« LE RESPECT DE LA DÉMOCRATIE AU CANADA »
NOTES POUR UNE
ALLOCUTION DEVANT
LA FACULTÉ DE DROIT
UNIVERSITÉ DE
MONTRÉAL
LE 18 MARS 1998
«Le Canada est né, il y a 121 ans, au terme d'un processus qui s'est
nourri aux sources du dialogue, de la négociation, de l'ouverture.»
Lucien Bouchard, le 1er juillet 1988
Aujourd'hui, alors que j'ai le plaisir et
l'honneur d'être l'invité de l'Association des étudiants de la Faculté de
droit de l'Université de Montréal, plusieurs souvenirs me reviennent des onze
années passées à enseigner la science politique à quelques pas d'ici, au
pavillon Lionel-Groulx -- je ne ferai aucun commentaire sur le nom de ce
pavillon... Ce sont de bons souvenirs, car j'ai le sentiment d'avoir toujours
réussi, avec votre aide, à surmonter un obstacle bien plus important que celui
de la politique partisane, soit celui du chauvinisme disciplinaire. Entre la
noble discipline du droit et la science politique, ce n'est pas toujours l'amour.

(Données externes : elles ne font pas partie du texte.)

(* ===== verification/IocpContext.v ===== *)
(** * IocpContext: the event loop of an io_context on Windows

    [asio/detail/win_iocp_io_context.hpp], [asio/detail/impl/win_iocp_io_context.ipp]
    and [asio/detail/win_iocp_operation.hpp]: the loop that runs the handlers of
    the gateway and of the clients when the exchange is built by [build.bat].
    The completion port is a queue of packets in the state; every interlocked
    operation and every call on the port is a step of [istep].  Here the
    timer thread only wakes the loop; timers are in [IocpTimers]. *)

From stdpp Require Import base list gmap.
From Stdlib Require Import ZArith Lia.
From S2P Require Import Prelude NetError.
Local Open Scope Z_scope.

(** ** Definitions *)

Abbreviation operation := nat.

(** The completion keys. *)
Definition wake_for_dispatch : Z := 1.
Definition overlapped_contains_result : Z := 2.

(** [win_iocp_operation]: [ready_] and the fields of [OVERLAPPED] in use;
    [Internal] (the category) and [Offset] (the value) are one error code. *)
Record win_iocp_operation : Type := mkOp {
  ready_ : Z;
  op_ec : error_code;
  OffsetHigh : Z }.

(** [win_iocp_operation::reset] *)
Definition op_reset : win_iocp_operation := mkOp 0 no_error 0.

(** What [GetQueuedCompletionStatus] gives: the key, the number of bytes, the
    operation and the error of the call. *)
Record packet : Type := mkPacket {
  completion_key : Z;
  pk_bytes : Z;
  overlapped : option operation;
  pk_error : Z }.

Record iocp : Type := mkIocp {
  outstanding_work_ : Z;
  stopped_ : Z;
  stop_event_posted_ : Z;
  dispatch_required_ : Z;
  completed_ops_ : list operation;
  port : list packet;
  ops : gmap operation win_iocp_operation }.

Definition set_work (z : Z) (c : iocp) : iocp :=
  mkIocp z (stopped_ c) (stop_event_posted_ c) (dispatch_required_ c) (completed_ops_ c) (port c) (ops c).
Definition set_stopped (z : Z) (c : iocp) : iocp :=
  mkIocp (outstanding_work_ c) z (stop_event_posted_ c) (dispatch_required_ c) (completed_ops_ c) (port c) (ops c).
Definition set_stop_posted (z : Z) (c : iocp) : iocp :=
  mkIocp (outstanding_work_ c) (stopped_ c) z (dispatch_required_ c) (completed_ops_ c) (port c) (ops c).
Definition set_dispatch (z : Z) (c : iocp) : iocp :=
  mkIocp (outstanding_work_ c) (stopped_ c) (stop_event_posted_ c) z (completed_ops_ c) (port c) (ops c).
Definition set_completed (l : list operation) (c : iocp) : iocp :=
  mkIocp (outstanding_work_ c) (stopped_ c) (stop_event_posted_ c) (dispatch_required_ c) l (port c) (ops c).
Definition set_port (p : list packet) (c : iocp) : iocp :=
  mkIocp (outstanding_work_ c) (stopped_ c) (stop_event_posted_ c) (dispatch_required_ c) (completed_ops_ c) p (ops c).
Definition set_op (o : operation) (f : win_iocp_operation) (c : iocp) : iocp :=
  mkIocp (outstanding_work_ c) (stopped_ c) (stop_event_posted_ c) (dispatch_required_ c) (completed_ops_ c) (port c)
    (<[ o := f ]> (ops c)).

(** [win_iocp_io_context(ctx, concurrency_hint, false)] *)
Definition new_iocp : iocp := mkIocp 0 0 0 0 [] [] ∅.

(** The fields of an operation. *)
Definition op_at (o : operation) (c : iocp) : win_iocp_operation := default op_reset (ops c !! o).

(** [PostQueuedCompletionStatus(iocp_.handle, 0, key, op)] *)
Definition pqcs (key : Z) (o : option operation) (c : iocp) : iocp :=
  set_port (port c ++ [mkPacket key 0 o 0]) c.

(** Post [op]; when the system is out of resources, put it on [completed_ops_]. *)
Definition post_op (ok : bool) (key : Z) (o : operation) (c : iocp) : iocp :=
  if ok then pqcs key (Some o) c else set_dispatch 1 (set_completed (completed_ops_ c ++ [o]) c).

(** *** Work *)

Definition work_started (c : iocp) : iocp := set_work (outstanding_work_ c + 1) c.

(** [work_finished]: the flag says that [stop()] is called next. *)
Definition work_finished (c : iocp) : iocp * bool :=
  let c := set_work (outstanding_work_ c - 1) c in (c, outstanding_work_ c =? 0).

(** *** Starting and completing operations *)

Definition set_ready (o : operation) (c : iocp) : iocp :=
  set_op o (mkOp 1 (op_ec (op_at o c)) (OffsetHigh (op_at o c))) c.

Definition post_deferred_completion (ok : bool) (o : operation) (c : iocp) : iocp :=
  post_op ok 0 o (set_ready o c).

(** The loop takes one operation after the other until the queue is empty;
    [oks] says which posts succeed (those beyond its end do).  A post that fails
    moves the operation and all that follow to [completed_ops_]. *)
Fixpoint post_deferred_completions (oks : list bool) (os : list operation) (c : iocp) : iocp :=
  match os with
  | [] => c
  | o :: os =>
      let c := set_ready o c in
      match oks with
      | false :: _ => set_dispatch 1 (set_completed (completed_ops_ c ++ o :: os) c)
      | _ => post_deferred_completions (tail oks) os (pqcs 0 (Some o) c)
      end
  end.

(** [on_pending]: the exchange of [ready_]; the flag says that the operation is
    posted next. *)
Definition on_pending (o : operation) (c : iocp) : iocp * bool :=
  if ready_ (op_at o c) =? 0 then (set_ready o c, false) else (c, ready_ (op_at o c) =? 1).

Definition on_pending_post (ok : bool) (o : operation) (c : iocp) : iocp :=
  post_op ok overlapped_contains_result o c.

Definition on_completion_ec (ok : bool) (o : operation) (ec : error_code) (bytes_transferred : Z) (c : iocp) : iocp :=
  post_op ok overlapped_contains_result o (set_op o (mkOp 1 ec bytes_transferred) c).

Definition on_completion (ok : bool) (o : operation) (last_error bytes_transferred : Z) (c : iocp) : iocp :=
  post_op ok overlapped_contains_result o (set_op o (mkOp 1 (sys last_error) bytes_transferred) c).

(** *** Stopping *)

(** The two exchanges of [stop]; the flags say whether it goes on. *)
Definition stop_exchange (c : iocp) : iocp * bool := (set_stopped 1 c, stopped_ c =? 0).
Definition post_exchange (c : iocp) : iocp * bool := (set_stop_posted 1 c, stop_event_posted_ c =? 0).
Definition post_stop (c : iocp) : iocp := pqcs 0 None c.

Definition restart (c : iocp) : iocp := set_stopped 0 c.

(** *** The loop *)

(** Where a thread is; [back] says whether it goes on in the loop of [run]. *)
Inductive pc : Type :=
  | Outside                                                   (* not in run *)
  | AtLoop                                                    (* at the head of the loop of do_one *)
  | Waiting                                                   (* in GetQueuedCompletionStatus *)
  | GotOp (o : operation) (ec : error_code) (bytes : Z)       (* has an operation and its result *)
  | InHandler (o : operation)                                 (* in op->complete *)
  | Stop1 (back : bool)                                       (* in stop, at the first exchange *)
  | Stop2 (back : bool)                                       (* at the second *)
  | Stop3 (back : bool)                                       (* about to post the stop event *)
  | GotStop                                                   (* has dequeued a stop event *)
  | CheckStopped                                              (* has reset stop_event_posted_ *)
  | Repost1                                                   (* about to wake the next thread *)
  | Repost2.                                                  (* about to post the stop event again *)

(** The dispatch at the head of the loop. *)
Definition dispatch (oks : list bool) (c : iocp) : iocp :=
  if dispatch_required_ c =? 1 then
    post_deferred_completions oks (completed_ops_ c) (set_completed [] (set_dispatch 0 c))
  else c.

(** [GetQueuedCompletionStatus] returned a packet. *)
Definition dequeued (p : packet) (c : iocp) : iocp * pc :=
  match overlapped p with
  | Some o =>
      if completion_key p =? overlapped_contains_result
      then (c, GotOp o (op_ec (op_at o c)) (OffsetHigh (op_at o c)))
      else (set_op o (mkOp (ready_ (op_at o c)) (sys (pk_error p)) (pk_bytes p)) c,
            GotOp o (sys (pk_error p)) (pk_bytes p))
  | None => if completion_key p =? wake_for_dispatch then (c, AtLoop) else (c, GotStop)
  end.

(** Complete the operation if it is ready; otherwise it is now. *)
Definition try_complete (o : operation) (c : iocp) : iocp * bool :=
  if ready_ (op_at o c) =? 0 then (set_ready o c, false) else (c, ready_ (op_at o c) =? 1).

(** The entry of [run]. *)
Definition run_entry (c : iocp) : pc := if outstanding_work_ c =? 0 then Stop1 false else AtLoop.

(** Where a thread goes after [stop]. *)
Definition after_stop (back : bool) : pc := if back then AtLoop else Outside.

(** ** The threads, the operating system and the callers together

    [calls] is where the function that starts an operation is: it has counted the
    work ([Started]), its call of the operating system has returned and
    [on_pending] is next ([InCall]), or [on_pending] is about to post
    ([Posting]).  [os_pending] are the operations the operating system will
    complete.  [started], [completions] and [reported] record what happened: the
    operations started, the handlers called with their results, and the results
    reported for each operation. *)

Inductive phase : Type := Started | InCall | Posting.

Record system : Type := mkSystem {
  ctx : iocp;
  threads : list pc;
  calls : gmap operation phase;
  os_pending : list operation;
  started : list operation;
  completions : list (operation * error_code * Z);
  reported : gmap operation (error_code * Z) }.

Definition new_system (n : nat) : system := mkSystem new_iocp (replicate n Outside) ∅ [] [] [] ∅.

Definition set_ctx (c : iocp) (σ : system) : system :=
  mkSystem c (threads σ) (calls σ) (os_pending σ) (started σ) (completions σ) (reported σ).
Definition put (i : nat) (p : pc) (c : iocp) (σ : system) : system :=
  mkSystem c (<[ i := p ]> (threads σ)) (calls σ) (os_pending σ) (started σ) (completions σ) (reported σ).
Definition set_call (o : operation) (ph : option phase) (σ : system) : system :=
  mkSystem (ctx σ) (threads σ) (partial_alter (fun _ => ph) o (calls σ)) (os_pending σ) (started σ) (completions σ)
    (reported σ).
Definition set_os (l : list operation) (σ : system) : system :=
  mkSystem (ctx σ) (threads σ) (calls σ) l (started σ) (completions σ) (reported σ).
Definition log_started (o : operation) (σ : system) : system :=
  mkSystem (ctx σ) (threads σ) (calls σ) (os_pending σ) (started σ ++ [o]) (completions σ) (reported σ).
Definition log_completion (o : operation) (ec : error_code) (n : Z) (σ : system) : system :=
  mkSystem (ctx σ) (threads σ) (calls σ) (os_pending σ) (started σ) (completions σ ++ [(o, ec, n)]) (reported σ).
Definition report (o : operation) (ec : error_code) (n : Z) (σ : system) : system :=
  mkSystem (ctx σ) (threads σ) (calls σ) (os_pending σ) (started σ) (completions σ) (<[ o := (ec, n) ]> (reported σ)).

(** The steps; [may_fail] allows posts to the port to fail. *)
Inductive istep (may_fail : bool) (σ : system) : system -> Prop :=
  (* an operation is started: new operation object, work_started *)
  | step_start o :
      o ∉ started σ ->
      istep may_fail σ (log_started o (set_call o (Some Started) (set_ctx (work_started (set_op o op_reset (ctx σ))) σ)))
  (* post_immediate_completion, post_deferred_completion *)
  | step_post o ok :
      calls σ !! o = Some Started -> (ok = false -> may_fail = true) ->
      istep may_fail σ (report o (sys 0) 0 (set_call o None (set_ctx (post_deferred_completion ok o (ctx σ)) σ)))
  (* an overlapped call that failed, or was not made: on_completion *)
  | step_on_completion o ok ec n :
      calls σ !! o = Some Started -> (ok = false -> may_fail = true) ->
      istep may_fail σ (report o ec n (set_call o None (set_ctx (on_completion_ec ok o ec n (ctx σ)) σ)))
  (* an overlapped call that the operating system accepted, and its completion *)
  | step_os_call o :
      calls σ !! o = Some Started ->
      istep may_fail σ (set_os (os_pending σ ++ [o]) (set_call o (Some InCall) σ))
  | step_os_complete o rest err n :
      os_pending σ ≡ₚ o :: rest ->
      istep may_fail σ (report o (sys err) n (set_os rest
        (set_ctx (set_port (port (ctx σ) ++ [mkPacket 0 n (Some o) err]) (ctx σ)) σ)))
  | step_on_pending o c posts :
      calls σ !! o = Some InCall -> on_pending o (ctx σ) = (c, posts) ->
      istep may_fail σ (set_call o (if posts then Some Posting else None) (set_ctx c σ))
  | step_pending_post o ok :
      calls σ !! o = Some Posting -> (ok = false -> may_fail = true) ->
      istep may_fail σ (set_call o None (set_ctx (on_pending_post ok o (ctx σ)) σ))
  (* the loop *)
  | step_enter i :
      threads σ !! i = Some Outside -> istep may_fail σ (put i (run_entry (ctx σ)) (ctx σ) σ)
  | step_dispatch i oks :
      threads σ !! i = Some AtLoop -> (forallb id oks = false -> may_fail = true) ->
      istep may_fail σ (put i Waiting (dispatch oks (ctx σ)) σ)
  | step_dequeue i p rest c pc' :
      threads σ !! i = Some Waiting -> port (ctx σ) = p :: rest -> dequeued p (set_port rest (ctx σ)) = (c, pc') ->
      istep may_fail σ (put i pc' c σ)
  | step_timeout i (back : bool) :
      threads σ !! i = Some Waiting -> istep may_fail σ (put i (if back then AtLoop else Outside) (ctx σ) σ)
  | step_complete i o ec n c :
      threads σ !! i = Some (GotOp o ec n) -> try_complete o (ctx σ) = (c, true) ->
      istep may_fail σ (log_completion o ec n (put i (InHandler o) c σ))
  | step_not_ready i o ec n c :
      threads σ !! i = Some (GotOp o ec n) -> try_complete o (ctx σ) = (c, false) ->
      istep may_fail σ (put i AtLoop c σ)
  | step_handler_done i o c last :
      threads σ !! i = Some (InHandler o) -> work_finished (ctx σ) = (c, last) ->
      istep may_fail σ (put i (if last then Stop1 true else AtLoop) c σ)
  (* stop *)
  | step_call_stop i :
      threads σ !! i = Some Outside -> istep may_fail σ (put i (Stop1 false) (ctx σ) σ)
  | step_stop1 i back c more :
      threads σ !! i = Some (Stop1 back) -> stop_exchange (ctx σ) = (c, more) ->
      istep may_fail σ (put i (if more then Stop2 back else after_stop back) c σ)
  | step_stop2 i back c more :
      threads σ !! i = Some (Stop2 back) -> post_exchange (ctx σ) = (c, more) ->
      istep may_fail σ (put i (if more then Stop3 back else after_stop back) c σ)
  | step_stop3 i back :
      threads σ !! i = Some (Stop3 back) -> istep may_fail σ (put i (after_stop back) (post_stop (ctx σ)) σ)
  | step_stop3_throws i back :
      threads σ !! i = Some (Stop3 back) -> may_fail = true -> istep may_fail σ (put i Outside (ctx σ) σ)
  | step_got_stop i :
      threads σ !! i = Some GotStop -> istep may_fail σ (put i CheckStopped (set_stop_posted 0 (ctx σ)) σ)
  | step_check_stopped i :
      threads σ !! i = Some CheckStopped ->
      istep may_fail σ (put i (if negb (stopped_ (ctx σ) =? 0) then Repost1 else AtLoop) (ctx σ) σ)
  | step_repost1 i c more :
      threads σ !! i = Some Repost1 -> post_exchange (ctx σ) = (c, more) ->
      istep may_fail σ (put i (if more then Repost2 else Outside) c σ)
  | step_repost2 i :
      threads σ !! i = Some Repost2 -> istep may_fail σ (put i Outside (post_stop (ctx σ)) σ)
  | step_repost2_fails i :
      threads σ !! i = Some Repost2 -> may_fail = true -> istep may_fail σ (put i Outside (ctx σ) σ)
  | step_restart : istep may_fail σ (set_ctx (restart (ctx σ)) σ)
  (* the timer thread *)
  | step_timer ok :
      (ok = false -> may_fail = true) ->
      istep may_fail σ (set_ctx ((if ok then pqcs wake_for_dispatch None else id) (set_dispatch 1 (ctx σ))) σ).

Definition system_reachable (may_fail : bool) (n : nat) : system -> Prop :=
  reachable (fun σ => σ = new_system n) (istep may_fail).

Un juriste m'a déjà dit que, hors de la règle, il n'y avait que de l'anecdote
et que donc la science politique était la science de l'anecdote... mais je ne
vous dirai pas ce que des politologues disent des juristes! Je préfère me
souvenir avec bonheur des étudiants en droit que j'ai connus qui se sont
aventurés en science politique, de votre bibliothèque, dans laquelle j'ai
passé de longues soirées et de vos professeurs, y compris celui qui siège en
face de moi à la Chambre des communes, le professeur Daniel Turp.
Permettez d'ailleurs que je salue, avec une
chaleur toute particulière, de pro-démocrate à pro-démocrate, un autre de
vos professeurs, André Tremblay. Car c'est évidemment de la démocratie dont
nous allons parler aujourd'hui, du respect de la démocratie au Canada.
Je soutiendrai que l'histoire de la démocratie
canadienne, même avec ses ratés, ses pages sombres, se compare avantageusement
à la progression de la démocratie dans l'histoire des autres pays. Il est peu
d'histoires moins éloignées de l'idéal démocratique que celle que les
Québécois ont faite avec les autres Canadiens. Certes, le Canada a à
apprendre des autres démocraties; on ne peut pas se vanter, par exemple,
d'avoir le Sénat le plus démocratique du monde! Mais il reste qu'en général
la progression démocratique s'est concrétisée dans de meilleures conditions
chez nous qu'ailleurs.
Le 11 mars dernier a marqué le 150e anniversaire
du gouvernement responsable au Canada. À cette occasion, l'historien Ged
Martin, professeur à l'Université d'Édimbourg, a écrit :
«Pour ce qui est de la combinaison cruciale de
la participation populaire, des droits de la personne et de l'autonomie
gouvernementale, l'histoire canadienne n'a pas son égale dans le
monde»[Traduction libre].
Je ne vois pas d'exploit dont un pays puisse
être plus fier.
Si nous en étions pleinement conscients, nous
aurions sans doute souligné le 150e anniversaire de l'avènement du
gouvernement responsable au Canada autant que les Français ont, à juste titre,
le 13 janvier 1998, souligné le 100e anniversaire du J'accuse d'Émile Zola.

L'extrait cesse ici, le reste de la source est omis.